Gangsta vs. Gangster
Posted by th0r4z1n3 on January 4, 2008
OK, first post of the new year. Although I have whirlwind of things in my mind that I could write about, I’ve decided to show my “Generation X” (and my age) a little bit, and settled on this: Gangsta vs. Gangster.
“This life we live, this thing of ours, it’s not like it used to be…” OK, all joking aside, I’ve been listening to a lot of hip-hop lately thanks to my new iPod, and to be honest with you… it’s all crap! Now just to clarify; I grew up on hip-hop, I love rap music, and there are still a few artists that I listen to regularly. I like Xzibit, The Game, Scarface and I love Knoc-turn’al’s delivery style, but in today’s hip-hop scene there seems to be no shortage of rappers claiming to be gangstas, bragging about their cars, all the Crystal they drink, and the platinum around there necks and on their teeth. I grew up in the hood, I know what it’s like, for the longest time my whole word consisted of about a three mile radius and I didn’t even know what the fuck platinum was until Ice Cube’s War & Peace album came out! Then they want me to believe that they got all that from selling dope? BULLSHIT!
When I was coming up, you didn’t sell dope so that you could have all that flashy shit, you did it so you could survive, you did it as a means to put food on the table and keep a roof over your head. You did it because there was no other way to make it. I see so many of these so called “gangsta’s” fucking up their lives just so that they can be “cool” it’s pathetic. Hip-hop may have coined the phrase “gangsta” as a new age version of being a “gangster“, but what it’s become has turned into such a twisted and diluted version of itself it’s almost funny.
Being a gangster means being about your money and respect, cool never enters into the equation. If you’re not in the “life” for money then you don’t need to be in the life. If you just want to be cool then by all means, join a fuckin boy band, because being a gangster ain’t for children, and only children worry about being cool.
I’ve done my share of illegal shit when I was young, in search of money and I’ve got the criminal record to prove it, but you can be a gangster and have that “gangster mentality” without ever having to break the law. I run an adult club for a living, perfectly legal, but if you run a tab in my club… You.Will.Pay.It. One way or another I’m going to get my money, I’m not saying I’ll do anything illegal to get it, but they always pay… and I’ll leave it at that.

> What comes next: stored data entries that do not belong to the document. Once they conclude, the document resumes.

(** A write that is committed is the first of the pending requests of its
    session, unless a read is before it. *)
Inductive first_pending (s : Z) (n : nat) (p : RequestProcessor) (r : RequestForSession) (q : list RequestForSession) : Prop :=
| fp_write first rest r' :
    session_pending s p = first :: rest -> key first = key r ->
    filter (of_session s) (key <$> take n q) `prefix_of` filter is_write (key <$> rest) ->
    shouldProcessCommittedRequest r (session_pending s p) (error_request_ids p) = Some (true, r') ->
    first_pending s n p r q
| fp_read first rest :
    session_pending s p = first :: rest -> ~ is_write (key first) ->
    shouldProcessCommittedRequest r (session_pending s p) (error_request_ids p) = None ->
    first_pending s n p r q.

Lemma should_in_order s n sent p r q :
  xids_distinct sent -> session_order s sent p -> moved_first s (S n) p ->
  committed_queue p = r :: q -> of_session s (key r) -> first_pending s n p r q.
Proof.
  intros Hx Ho Hm Hq Hr. unfold moved_first in Hm. rewrite Hq in Hm. cbn [take fmap list_fmap] in Hm.
  rewrite filter_cons_True in Hm by done. destruct Hm as [ks Hks].
  destruct (filter_writes_head _ _ _ Hks) as (first & rest & Ep & Hcase).
  unfold session_order in Ho. rewrite Ep in Ho. cbn [fmap list_fmap] in Ho.
  assert (forall x, sent !! (length (session_applied s p) + x)%nat =
    ((key first :: (key <$> rest)) ++ (key <$> queued s p)) !! x) as Hat.
  { intros x. rewrite <- Ho. by rewrite lookup_app_r, Nat.add_comm, Nat.add_sub by lia. }
  destruct Hcase as [(Hw & Ek & Hrest)|(Hw & j & r' & Hj & Ek & Hkw)].
  - eapply (fp_write _ _ _ _ _ first rest); [done|done|rewrite Hrest; by eexists|]. rewrite Ep. cbn.
    rewrite decide_True by (injection Ek as _ Ereq; by rewrite Ereq). done.
  - eapply (fp_read _ _ _ _ _ first rest); [done|done|]. rewrite Ep. cbn. rewrite decide_False.
    + unfold is_write in Hw. cbn in Hw. by destruct (request_isReadRequest _).
    + intros Ex. assert (S j = 0)%nat; [|done]. apply (Nat.add_cancel_l _ _ (length (session_applied s p))).
      apply (Hx _ _ (key r) (key first)); [| |done|done].
      * rewrite Hat. change (((key <$> rest) ++ (key <$> queued s p)) !! j = Some (key r)). rewrite lookup_app_l; [|rewrite length_fmap; by eapply lookup_lt_Some].
        by rewrite list_lookup_fmap, Hj, <- Ek.
      * by rewrite Hat.
Qed.

Lemma apply_at_once_other local s r :
  local s = true -> apply_at_once local r = true -> ~ of_session s (key r).
Proof.
  unfold apply_at_once. intros Hl Ho [<- [Hs Ha]]. cbn in *. rewrite Hs, Hl in Ho. cbn in Ho.
  by apply bool_decide_eq_true in Ho.
Qed.

Lemma apply_at_once_ordered local r : apply_at_once local r = false -> of_session (session_id r) (key r).
Proof.
  unfold apply_at_once. intros [[Hs _]%orb_false_elim Ha]%orb_false_elim. split; [done|]. split; [done|].
  by apply bool_decide_eq_false in Ha.
Qed.

Lemma commit_turn_session local s n sent p p' b :
  commit_turn local p p' b -> proc_wf p -> (0 < parallel)%nat -> local s = true -> xids_distinct sent ->
  session_order s sent p -> moved_first s (S n) p ->
  session_order s sent p' /\ (b = true -> moved_first s n p').
Proof.
  intros Ht Hw Hp Hl Hx Ho Hm. destruct (commit_turn_frame _ _ _ _ Ht Hw Hp) as (_ & (Hreq & _) & r & q & Eq & Hb).
  destruct Ht as [r0 q0 srv p' Hq Hat ->|r0 q0 Hq Hat Hs|r0 q0 found r' srv p' Hq Hat Hs ->];
    rewrite Eq in Hq; injection Hq as <- <-.
  - destruct Hb as [Hc Ha]. assert (~ of_session s (key r)) as Hno by by apply (apply_at_once_other local).
    edestruct (other_session s n sent p) as [H1 H2]; [exact Eq|exact Hc|exact Hno| |exact Hreq|exact Ha|done|done|by split].
    change (session_pending s (drop_remote parallel local r p) = session_pending s p). by apply drop_remote_pending.
  - split; [|done]. unfold session_order in *. by rewrite with_entry_pending.
  - destruct Hb as [Hc Ha]. destruct (decide (session_id r = s)) as [<-|Hne].
    + pose proof (apply_at_once_ordered _ _ Hat) as Hof.
      destruct (should_in_order _ _ _ _ _ _ Hx Ho Hm Eq Hof) as [first rest r1 Ep Ek Hpre Hs'|first rest Ep Hnw Hs'];
        rewrite Hs' in Hs; [|done]. injection Hs as <- <-.
      set (p0 := pop_committed _) in *. assert (proc_wf p0) as Hw0 by (by destruct (with_entry_wf (session_id r) p Hw); split).
      unfold session_order, moved_first, session_applied, queued in *. rewrite keep_pending_eq by done.
      rewrite Hc, Ha, Hreq, Ep in *. cbn [tail fmap list_fmap] in *.
      rewrite filter_app, filter_cons_True, filter_nil by done. rewrite <- Ho, <- Ek, <- app_assoc. done.
    + edestruct (other_session s n sent p) as [H1 H2];
        [exact Eq|exact Hc|by intros [? _]| |exact Hreq|exact Ha|done|done|by split].
      rewrite session_pending_set_ne by (intros m; by apply keep_session_ne).
      change (session_pending s (set_pending (session_id r) (with_entry (session_id r)) p) = session_pending s p).
      apply with_entry_pending.
Qed.

(** All that processing committed requests keeps, for the session [s] too where
    its requests come in order. *)
Lemma committed_view now alive local n : forall p p',
  proc_wf p -> (0 < parallel)%nat -> processCommittedRequest now alive local n p = (Ok tt, p') ->
  Forall is_write (key <$> committed_queue p) ->
  proc_wf p' /\ same_inputs p p' /\
  applied_writes p' ++ (key <$> committed_queue p') = applied_writes p ++ (key <$> committed_queue p) /\
  Forall is_write (key <$> committed_queue p') /\
  forall s sent, local s = true -> xids_distinct sent -> session_order s sent p -> moved_first s n p ->
    session_order s sent p'.
Proof.
  induction n as [|n IH]; intros p p' Hw Hp E Hc; [injection E as <-; by split_and!|].
  destruct (decide (committed_queue p = [])) as [Hq|Hq].
  { cbn [Processor.processCommittedRequest] in E. rewrite Hq in E. destruct (IH p p' Hw Hp E Hc) as (H1 & H2 & H3 & H4 & H5).
    split_and!; [done..|]. intros s sent Hl Hx Ho Hm. apply H5; [done..|]. unfold moved_first in *. by rewrite Hq, take_nil in *. }
  destruct (processCommittedRequest_S _ _ _ _ _ _ E Hq) as [Ht|(p1 & Ht & E1)];
    destruct (commit_turn_frame _ _ _ _ Ht Hw Hp) as (Hw1 & Hi1 & _);
    destruct (commit_turn_writes _ _ _ _ Ht Hw Hp Hc) as (Ha1 & Hc1).
  - split_and!; [done..|]. intros s sent Hl Hx Ho Hm. by eapply commit_turn_session.
  - destruct (IH p1 p' Hw1 Hp E1 Hc1) as (H1 & H2 & H3 & H4 & H5). split_and!.
    + done.
    + unfold same_inputs in *. intuition congruence.
    + by rewrite H3.
    + done.
    + intros s sent Hl Hx Ho Hm. destruct (commit_turn_session _ s n sent _ _ _ Ht Hw Hp Hl Hx Ho Hm) as [Ho1 Hm1]. by apply H5; auto.
Qed.

(** ** Failed requests *)

Lemma take_match_Permutation f rs r rest : take_match f rs = Some (r, rest) -> rs ≡ₚ r :: rest.
Proof.
  revert r rest. induction rs as [|x rs IH]; intros r rest; cbn [take_match]; [done|].
  destruct (f x); [by intros [= <- <-]|]. destruct (take_match f rs) as [[y rest']|] eqn:E; [|done].
  intros [= <- <-]. rewrite (IH _ _ eq_refl). apply Permutation_swap.
Qed.

Definition no_errors_of (s : Z) (p : RequestProcessor) : Prop := Forall (fun e => err_session_id e <> s) (error_requests p).

(** A failed request changes only what is pending of its session. *)
Lemma process_error_view now local e p :
  proc_wf p ->
  let p' := process_error parallel now local e p in
  proc_wf p' /\ requests_queue p' = requests_queue p /\ committed_queue p' = committed_queue p /\ applied p' = applied p /\
  error_requests p' = error_requests p /\ proc_shutdown_called p' = proc_shutdown_called p /\
  forall s, err_session_id e <> s -> session_pending s p' = session_pending s p.
Proof.
  intros Hw. unfold process_error. destruct (isSessionRequest (opnum e)); [by split_and!; try done; destruct Hw; split|].
  destruct (local (err_session_id e)); cbn [negb].
  2:{ split_and!; try done.
      - apply set_pending_wf; [done| |].
        + intros m _ u rs Hl Hne. by rewrite lookup_delete_ne in Hl.
        + intros m _ rs. by rewrite lookup_delete_eq.
      - intros s Hs. apply session_pending_set_ne. intros m. by apply lookup_delete_ne. }
  unfold findErrorRequest. case_decide; [by split_and!; try done; destruct Hw; split|].
  destruct (take_match _ _) as [[r rest]|] eqn:Et; [|done]. split_and!; try done.
  - apply take_match_Permutation in Et. pose proof (session_pending_wf (err_session_id e) p Hw) as Hf. rewrite Et in Hf.
    apply Forall_cons in Hf as [_ Hf].
    assert (proc_wf (set_pending (err_session_id e) <[err_session_id e := rest]> p)) as Hw1; [|by destruct Hw1; split].
    apply set_pending_wf; [done| |].
    + intros m _ u rs Hl Hne. by rewrite lookup_insert_ne in Hl.
    + intros m _ rs. rewrite lookup_insert_eq. by intros [= <-].
  - intros s Hs.
    change (session_pending s (set_pending (err_session_id e) <[err_session_id e := rest]> p) = session_pending s p).
    apply session_pending_set_ne. intros m. by apply lookup_insert_ne.
Qed.

Lemma error_loop_view now local n : forall p p',
  proc_wf p -> error_loop parallel now local n p = (Ok tt, p') ->
  proc_wf p' /\ requests_queue p' = requests_queue p /\ committed_queue p' = committed_queue p /\ applied p' = applied p /\
  proc_shutdown_called p' = proc_shutdown_called p /\
  forall s, no_errors_of s p -> no_errors_of s p' /\ session_pending s p' = session_pending s p.
Proof.
  induction n as [|n IH]; intros p p' Hw E; cbn [error_loop] in E; [injection E as <-; by split_and!|].
  destruct (error_requests p) as [|e es] eqn:Ee; [done|].
  destruct (process_error_view now local e p Hw) as (Hw1 & Hr1 & Hc1 & Ha1 & _ & Hs1 & Hp1).
  set (p1 := process_error parallel now local e p) in *. set (ids := _ ∖ _) in *.
  assert (proc_wf (with_errors es ids p1)) as Hw2 by (by destruct Hw1; split).
  destruct (IH _ p' Hw2 E) as (H1 & H2 & H3 & H4 & H5 & H6). cbn in H2, H3, H4, H5. split_and!; try congruence.
  intros s Hs. unfold no_errors_of in Hs. rewrite Ee in Hs. apply Forall_cons in Hs as [Hse Hs].
  destruct (H6 s Hs) as [H7 H8]. split; [done|]. rewrite H8. by apply Hp1.
Qed.

Lemma error_view now local n p p' :
  proc_wf p -> processErrorRequest parallel now local n p = (Ok tt, p') ->
  proc_wf p' /\ requests_queue p' = requests_queue p /\ committed_queue p' = committed_queue p /\ applied p' = applied p /\
  proc_shutdown_called p' = proc_shutdown_called p /\
  forall s, no_errors_of s p -> no_errors_of s p' /\ session_pending s p' = session_pending s p.
Proof. intros Hw. unfold processErrorRequest. case_decide; [|by apply error_loop_view]. intros [= <-]. by split_and!. Qed.
End theorems.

On the other hand I know more than a few people who were given opportunities that I would have given my right nut for, and totally fucked it up because they wanted to be cool. There’s this kid, I’ll call him Zack, that comes into the club every once in a while. He has a good paying job at a local factory pulling down about $15 an hour, but about a month or two ago he got busted by the police with over 75 individually packaged crack rocks selling them to undercover cops. That’s just stupid! He fucked up a job where he was making over 30K a year, and any future jobs he may have gotten, all over a little extra spending money and trying to impress his friends… that’s not gangster.

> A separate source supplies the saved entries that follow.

(* ===== verification/Pipeline.v ===== *)
(** * From the connections to the processor

    The request threads of [KeeperDispatcher] ([src/src/Service/KeeperDispatcher.cpp]),
    [RequestAccumulator] ([RequestAccumulator.cpp]) and, as far as they see it,
    the Raft log: a request goes from the queue of its runner to the processor and,
    when it is a write, through a batch of the accumulator into the log, from which
    Raft commits it to the processor. Each step is one of a thread; they interleave
    in any order. *)

From S2P Require Import Prelude Coordination Store Processor Wire WireRequests.

(** ** A request thread *)

(** [TPopped]: a request was taken from the queue; [TRoute]: it was pushed to the
    processor, if at all. *)
Inductive RequestThread :=
| TIdle
| TPopped (r : RequestForSession)
| TRoute (r : RequestForSession).

(** Session requests and Auth requests are not pushed to the processor, nor those
    of sessions that are not local. *)
Definition to_processor (local : Z -> bool) (r : RequestForSession) : bool :=
  negb (isSessionRequest (request_getOpNum (request r).2) || bool_decide (request_getOpNum (request r).2 = OpAuth)) &&
  local (session_id r).

Inductive Route := ToAccumulator | ToForwarder | ToNobody.

(** [isLeaderAlive] is asked twice. *)
Definition route (alive alive_again leader : bool) (r : RequestForSession) : Route :=
  if negb (request_isReadRequest (request r).2) && alive then
    if leader then ToAccumulator else ToForwarder
  else if negb (request_isReadRequest (request r).2) && negb alive_again then ToAccumulator
  else ToNobody.

(** ** The accumulator *)

(** [ATake]: at the head of the loop; [AFlush]: the batch is passed to Raft;
    [AWait]: for the result, with whether Raft accepted the batch. *)
Inductive AccumulatorPc :=
| ATake
| AFlush
| AWait (accepted : bool).

Definition set_process_time (now : Z) (r : RequestForSession) : RequestForSession :=
  mkRequestForSession (session_id r) (request r) (create_time r) now (server_id r) (client_id r).

(** What is made of the result of a batch: an error for each request, or, for a
    request that was forwarded to this server, an answer to the one it came from. *)
Definition request_error (accepted : bool) (code : cmd_result_code) (r : RequestForSession) : ErrorRequest :=
  mkErrorRequest accepted code (session_id r) (xid (request r).1) (request_getOpNum (request r).2).

Definition result_errors (accepted : bool) (code : cmd_result_code) (batch : list RequestForSession) : list ErrorRequest :=
  if accepted && bool_decide (code = RC_OK) then []
  else request_error accepted code <$> filter (fun r => isForwardRequest r = false) batch.

Record ForwardResult := mkForwardResult {
  fr_request : RequestForSession;
  fr_accepted : bool;
  fr_code : cmd_result_code
}.

Definition forward_results (accepted : bool) (code : cmd_result_code) (batch : list RequestForSession) : list ForwardResult :=
  (fun r => mkForwardResult r accepted code) <$> filter (fun r => isForwardRequest r = true) batch.

(** ** State *)

(** [log] is the log of Raft on this server, [commit_index] the number of its
    entries that were committed. *)
Record Pipeline := mkPipeline {
  pl_queues : list (list RequestForSession);
  pl_threads : list RequestThread;
  pl_forward : list (list RequestForSession);
  pl_queue : list RequestForSession;
  pl_batch : list RequestForSession;
  pl_pc : AccumulatorPc;
  pl_results : list ForwardResult;
  pl_log : list bytes;
  commit_index : nat;
  pl_processor : RunPc * RequestProcessor
}.

Definition pl_set_requests (qs : list (list RequestForSession)) (ts : list RequestThread) (p : Pipeline) : Pipeline :=
  mkPipeline qs ts (pl_forward p) (pl_queue p) (pl_batch p) (pl_pc p) (pl_results p) (pl_log p) (commit_index p) (pl_processor p).
Definition pl_set_forward (f : list (list RequestForSession)) (p : Pipeline) : Pipeline :=
  mkPipeline (pl_queues p) (pl_threads p) f (pl_queue p) (pl_batch p) (pl_pc p) (pl_results p) (pl_log p) (commit_index p) (pl_processor p).
Definition pl_set_accumulator (q b : list RequestForSession) (pc : AccumulatorPc) (p : Pipeline) : Pipeline :=
  mkPipeline (pl_queues p) (pl_threads p) (pl_forward p) q b pc (pl_results p) (pl_log p) (commit_index p) (pl_processor p).
Definition pl_add_results (l : list ForwardResult) (p : Pipeline) : Pipeline :=
  mkPipeline (pl_queues p) (pl_threads p) (pl_forward p) (pl_queue p) (pl_batch p) (pl_pc p) (pl_results p ++ l) (pl_log p)
    (commit_index p) (pl_processor p).
Definition pl_append (l : list bytes) (p : Pipeline) : Pipeline :=
  mkPipeline (pl_queues p) (pl_threads p) (pl_forward p) (pl_queue p) (pl_batch p) (pl_pc p) (pl_results p) (pl_log p ++ l)
    (commit_index p) (pl_processor p).
Definition pl_advance (p : Pipeline) : Pipeline :=
  mkPipeline (pl_queues p) (pl_threads p) (pl_forward p) (pl_queue p) (pl_batch p) (pl_pc p) (pl_results p) (pl_log p)
    (S (commit_index p)) (pl_processor p).
Definition pl_set_processor (st : RunPc * RequestProcessor) (p : Pipeline) : Pipeline :=
  mkPipeline (pl_queues p) (pl_threads p) (pl_forward p) (pl_queue p) (pl_batch p) (pl_pc p) (pl_results p) (pl_log p)
    (commit_index p) st.

Section pipeline.
Context `{IterOrder} (sha1_base64 : string -> string) (compat : bool) (parallel : nat) (max_batch_size : Z).
Abbreviation proc_step := (proc_step sha1_base64 compat parallel).

Definition pipeline_init (srv : Server) : Pipeline :=
  mkPipeline (replicate parallel []) (replicate parallel TIdle) (replicate parallel []) [] [] ATake [] [] 0
    (RWait, processor_init parallel srv).

(** [RequestsQueue::push]: to the queue of the session's runner. *)
Definition enqueue (r : RequestForSession) (qs : list (list RequestForSession)) : list (list RequestForSession) :=
  alter (fun q => q ++ [r]) (getRunnerId parallel (session_id r)) qs.

Definition has_room (r : RequestForSession) (qs : list (list RequestForSession)) : Prop :=
  exists q, qs !! getRunnerId parallel (session_id r) = Some q /\ Z.of_nat (length q) < requests_capacity parallel.

Definition accumulator_capacity : Z := 20000.

(** ** Steps *)

Inductive PEvent :=
| PReceive (r : RequestForSession)                    (* pushRequest, pushForwardRequest, pushSessionRequest *)
| PPop (k : nat)                                      (* requestThread(k) takes a request *)
| PProcess (k : nat) (local : Z -> bool)              (* and pushes it to the processor *)
| PRoute (k : nat) (alive alive_again leader : bool)  (* and to the accumulator or the forwarder *)
| PTake (now : Z)                                     (* the accumulator takes a request *)
| PNone                                               (* or finds none *)
| PAppend (accepted : bool)                           (* pushRequestBatch *)
| PResult (code : cmd_result_code)                    (* waitResultAndHandleError *)
| PLog (data : bytes)                                 (* an entry of another leader *)
| PCommit                                             (* Raft commits the next entry *)
| PError (e : ErrorRequest)                           (* the forwarder reports an error *)
| PRun (i : Inputs).                                  (* a step of the processor's thread *)

(** Every error in turn is reported to the processor. *)
Inductive report_errors : list ErrorRequest -> RunPc * RequestProcessor -> RunPc * RequestProcessor -> Prop :=
| re_nil st : report_errors [] st st
| re_cons e es st st1 st2 : proc_step st (EvError e) st1 -> report_errors es st1 st2 -> report_errors (e :: es) st st2.

Inductive pl_step (p : Pipeline) : PEvent -> Pipeline -> Prop :=
| pl_receive r :
    has_room r (pl_queues p) ->
    pl_step p (PReceive r) (pl_set_requests (enqueue r (pl_queues p)) (pl_threads p) p)
| pl_pop k r q :
    pl_queues p !! k = Some (r :: q) -> pl_threads p !! k = Some TIdle ->
    pl_step p (PPop k) (pl_set_requests (<[k := q]> (pl_queues p)) (<[k := TPopped r]> (pl_threads p)) p)
| pl_process k local r :
    pl_threads p !! k = Some (TPopped r) -> to_processor local r = true ->
    forall st', proc_step (pl_processor p) (EvPush r) st' ->
    pl_step p (PProcess k local)
      (pl_set_processor st' (pl_set_requests (pl_queues p) (<[k := TRoute r]> (pl_threads p)) p))
| pl_skip k local r :
    pl_threads p !! k = Some (TPopped r) -> to_processor local r = false ->
    pl_step p (PProcess k local) (pl_set_requests (pl_queues p) (<[k := TRoute r]> (pl_threads p)) p)
| pl_accumulate k alive alive_again leader r :
    pl_threads p !! k = Some (TRoute r) -> route alive alive_again leader r = ToAccumulator ->
    Z.of_nat (length (pl_queue p)) < accumulator_capacity ->
    pl_step p (PRoute k alive alive_again leader)
      (pl_set_accumulator (pl_queue p ++ [r]) (pl_batch p) (pl_pc p)
         (pl_set_requests (pl_queues p) (<[k := TIdle]> (pl_threads p)) p))
| pl_to_forwarder k alive alive_again leader r :
    pl_threads p !! k = Some (TRoute r) -> route alive alive_again leader r = ToForwarder -> has_room r (pl_forward p) ->
    pl_step p (PRoute k alive alive_again leader)
      (pl_set_forward (enqueue r (pl_forward p)) (pl_set_requests (pl_queues p) (<[k := TIdle]> (pl_threads p)) p))
| pl_nobody k alive alive_again leader r :
    pl_threads p !! k = Some (TRoute r) -> route alive alive_again leader r = ToNobody ->
    pl_step p (PRoute k alive alive_again leader) (pl_set_requests (pl_queues p) (<[k := TIdle]> (pl_threads p)) p)
| pl_take now r q :
    pl_pc p = ATake -> pl_queue p = r :: q ->
    pl_step p (PTake now)
      (let batch := pl_batch p ++ [set_process_time now r] in
       pl_set_accumulator q batch (if max_batch_size <=? Z.of_nat (length batch) then AFlush else ATake) p)
| pl_none :
    pl_pc p = ATake -> pl_queue p = [] ->
    pl_step p PNone (pl_set_accumulator [] (pl_batch p) (match pl_batch p with [] => ATake | _ => AFlush end) p)
| pl_append_batch accepted :
    pl_pc p = AFlush ->
    pl_step p (PAppend accepted)
      (pl_append (if accepted then serializeKeeperRequest <$> pl_batch p else [])
         (pl_set_accumulator (pl_queue p) (pl_batch p) (AWait accepted) p))
| pl_result accepted code st' :
    pl_pc p = AWait accepted -> report_errors (result_errors accepted code (pl_batch p)) (pl_processor p) st' ->
    pl_step p (PResult code)
      (pl_add_results (forward_results accepted code (pl_batch p))
         (pl_set_processor st' (pl_set_accumulator (pl_queue p) [] ATake p)))
| pl_log_other data : pl_step p (PLog data) (pl_append [data] p)
| pl_commit data r st' :
    pl_log p !! commit_index p = Some data -> deserializeKeeperRequest data = Ok r ->
    proc_step (pl_processor p) (EvCommit r) st' ->
    pl_step p PCommit (pl_set_processor st' (pl_advance p))
| pl_error e st' :
    proc_step (pl_processor p) (EvError e) st' -> pl_step p (PError e) (pl_set_processor st' p)
| pl_run_step i st' :
    proc_step (pl_processor p) (EvRun i) st' -> pl_step p (PRun i) (pl_set_processor st' p).

Inductive pl_steps : Pipeline -> list PEvent -> Pipeline -> Prop :=
| pls_nil p : pl_steps p [] p
| pls_snoc p evs p1 ev p2 : pl_steps p evs p1 -> pl_step p1 ev p2 -> pl_steps p (evs ++ [ev]) p2.
End pipeline.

I should note that I knew he was a dope dealer, because at my club we have a zero tolerance policy for drug dealers, and I had to pull him aside one night and explain to him how important it was for his future to not sell dope in my club, and as long as he abided by my rules, I didn’t care where his money came from. But I had no clue he actually had a job until after he got busted.
This other kid I went to school with, Tim, has a Dad that’s a doctor, a Mom that’s a lawyer, and got accepted into a good college, but he’s sitting in prison for breaking and entering, and selling stolen guns. Again, not gangster.
Another guy I know, I’ll call him Mike, grew up dirt poor, he’s a convicted felon, has a newborn baby, and busts his ass doing whatever odd job he can find (legal and on occasion “not so legal“) to put food on the table for his family. He’s worked hard to get his G.E.D. and a partial collage education, but just can’t seem to catch a break. He’s a gangster.
The argument can be made that they were nothing more than “posers”, pretending to be gangsta’s, but to take a step back an look at hip-hop, that’s what it’s made up of. Rap has went from being music for and from the streets, to being music for the clubs and dance floors, and as a consequence that is what it has become, music for all those posers to listen to while they’re out at the club, so that they can feel like they are from the streets, and pretend to be gangsters.